Well, I had read enough of the book to overcome my initial
irritation. Then I had had my surgery. Then I pondered the fact that, with all
our wonderful treatments for depression, the incidence of the disease is
soaring, not dropping. So what gives?
It’s the tyranny of good health, I concluded. Because at no
time in history have we been more healthy, and isn’t it time to speculate that
sickness has a place in our evolutionary history? Even the most dreaded
disease—cancer—is no excuse to take to your bed for extended periods of time:
You have your chemotherapy one day, are sick as a kitten the next day, and are
back peering at your computer screen at the office the next day. Repeat week
after week until remission.
Consider the cancer of the 19th century:
Tuberculosis.
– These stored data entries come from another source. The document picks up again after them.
Lemma wf_ranges_unique total l1 : ∀ l2,
  wf_ranges total l1 → wf_ranges total l2 →
  (∀ x, covers l1 x ↔ covers l2 x) → l1 = l2.
Proof.
  induction l1 as [|r1 l1 IH]; intros [|r2 l2] H1 H2 Heq; [done| | |].
  - apply wf_head_covered in H2. rewrite <-Heq, covers_nil in H2. done.
  - apply wf_head_covered in H1. rewrite Heq, covers_nil in H1. done.
  - pose proof (wf_head_unique _ _ _ _ _ H1 H2 Heq) as <-. f_equal.
    apply IH; [by eapply wf_ranges_tail..|]. intros x.
    rewrite (wf_tail_covers _ _ _ _ H1), (wf_tail_covers _ _ _ _ H2). by rewrite Heq.
Qed.

Lemma wf_full total : 0 < total → wf_ranges total [{| offset := 0; range_length := total |}].
Proof. intros. split; solve_forall. unfold valid_range. simpl. lia. Qed.

Lemma is_complete_spec total l :
  0 < total → wf_ranges total l →
  is_complete l total = true ↔ ∀ x, 0 <= x < total → covers l x.
Proof.
  intros Ht Hwf. split.
  - unfold is_complete. destruct l as [|r [|]]; try done. intros H x Hx.
    apply covers_cons. left. unfold in_range. lia.
  - intros Hall. rewrite (wf_ranges_unique total l [{| offset := 0; range_length := total |}]).
    + simpl. lia.
    + done.
    + by apply wf_full.
    + intros x. autorewrite with imago. split.
      * intros Hx. left. pose proof (covers_valid _ _ _ (proj2 Hwf) Hx).
        unfold in_range. simpl. lia.
      * intros [Hx|[]]. apply Hall. unfold in_range in Hx. simpl in Hx. lia.
Qed.

(** ** Missing ranges *)

Definition gap (c : Z) (r : ByteRange) : list ByteRange :=
  if c <? offset r then [range_from_start_end c (offset r)] else [].
Definition missing_from (c total : Z) (l : list ByteRange) : list ByteRange :=
  let '(gaps, final) := all_missing_loop c total l in
  if final <? total then gaps ++ [range_from_start_end final total] else gaps.

Lemma missing_from_cons c total r l :
  total <= u64_max → wf_ranges total (r :: l) → c <= offset r →
  missing_from c total (r :: l) = gap c r ++ missing_from (offset r + range_length r) total l.
Proof.
  intros Ht Hwf Hc. unfold missing_from. simpl. fold (gap c r).
  assert (valid_range total r) as Hr by (destruct Hwf as [_ Hv]; by inversion Hv).
  rewrite (range_end_valid total) by done.
  rewrite Z.max_r by (unfold valid_range in Hr; lia).
  destruct (Z.leb_spec total (offset r + range_length r)) as [Hle|Hlt].
  - destruct l as [|r' l].
    + simpl. rewrite (proj2 (Z.ltb_ge _ _)) by lia. by rewrite app_nil_r.
    + exfalso. pose proof (wf_head_covered _ _ _ (wf_ranges_tail _ _ _ Hwf)) as Hx.
      pose proof (covers_valid _ _ _ (proj2 (wf_ranges_tail _ _ _ Hwf)) Hx).
      pose proof (wf_covers_after _ _ _ _ Hwf Hx). lia.
  - destruct (all_missing_loop _ total l) as [gaps final].
    destruct (final <? total); by rewrite ?app_assoc.
Qed.

Lemma missing_from_spec total l : ∀ c,
  total <= u64_max → wf_ranges total l → 0 <= c <= total → Forall (λ r, c <= offset r) l →
  wf_ranges total (missing_from c total l) ∧
  Forall (λ g, c <= offset g) (missing_from c total l) ∧
  ∀ x, covers (missing_from c total l) x ↔ (c <= x < total ∧ ¬ covers l x).
Proof.
  induction l as [|r l IH]; intros c Ht Hwf Hc Hlow.
  { unfold missing_from. simpl. destruct (Z.ltb_spec c total).
    - unfold range_from_start_end. split; [split|split]; solve_forall.
      + unfold valid_range. simpl. ulia.
      + intros x. autorewrite with imago. unfold in_range. simpl. ulia.
    - split; [split|split]; solve_forall. intros x. autorewrite with imago. lia. }
  pose proof (proj2 Hwf) as Hv. inversion_clear Hv as [|?? Hr _].
  inversion_clear Hlow as [|?? Hcr _].
  rewrite missing_from_cons by done.
  destruct (IH (offset r + range_length r)) as ([Hs Hval] & Hlow & Hcov); [done|..].
  { by eapply wf_ranges_tail. }
  { unfold valid_range in Hr. lia. }
  { destruct Hwf as [Hs _]. inversion_clear Hs as [|?? _ Hb].
    eapply Forall_impl; [exact Hb|]. unfold before. lia. }
  assert (∀ x, covers (gap c r) x ↔ c <= x < offset r) as Hgap.
  { intros x. unfold gap, range_from_start_end. destruct (Z.ltb_spec c (offset r));
      autorewrite with imago; unfold in_range; simpl; ulia. }
  split; [split|split].
  - apply StronglySorted_app_2; [|unfold gap; destruct (c <? _); solve_forall|done].
    intros g g' Hg Hg'. rewrite Forall_forall in Hlow. specialize (Hlow g' Hg').
    unfold gap in Hg. destruct (Z.ltb_spec c (offset r)); [|by apply elem_of_nil in Hg].
    apply list_elem_of_singleton in Hg as ->. unfold before, range_from_start_end.
    unfold valid_range in Hr. simpl. ulia.
  - apply Forall_app. split; [|done]. unfold gap, range_from_start_end.
    destruct (Z.ltb_spec c (offset r)); solve_forall. unfold valid_range in *. simpl. ulia.
  - apply Forall_app. split.
    + unfold gap. destruct (c <? _); solve_forall.
    + eapply Forall_impl; [exact Hlow|]. unfold valid_range in Hr. simpl. lia.
  - intros x. rewrite covers_app, Hgap, Hcov, covers_cons.
    pose proof (wf_covers_after _ _ _ x Hwf) as Hafter.
    unfold in_range, valid_range in *. split.
    + intros [Hx|[Hx Hn]]; (split; [lia|]).
      * intros [?|Hl]; [lia|]. specialize (Hafter Hl). lia.
      * intros [?|Hl]; [lia|done].
    + intros [Hx Hn]. destruct (decide (x < offset r)); [left; lia|right].
      split; [|tauto]. destruct (decide (x < offset r + range_length r)); [|lia].
      exfalso. apply Hn. left. lia.
Qed.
Anybody reading Thomas Mann’s Magic Mountain will know the story.
Here’s Wikipedia’s
telling sentence:
In the opening chapter, Hans is symbolically
transported away from the familiar life and mundane obligations he has known,
in what he later learns to call "the flatlands", to the rarefied
mountain air and introspective little world of the sanatorium.
Well, a serious blogger would look into it, would see if
anybody has proposed the theory: Robbed of the illnesses that would take us to
our beds, isolate us, force us to look inward, put us in darkness, we have
created depression, and are suffering vast amounts of it. Man spent most of his
existence working outside during the day, and sleeping during the night. Now we
are chained to our devices, and outside, for most of us, is the walk from
office to car. So I should look into all this, except…
…Mrs. Whitman is ordering me back to bed!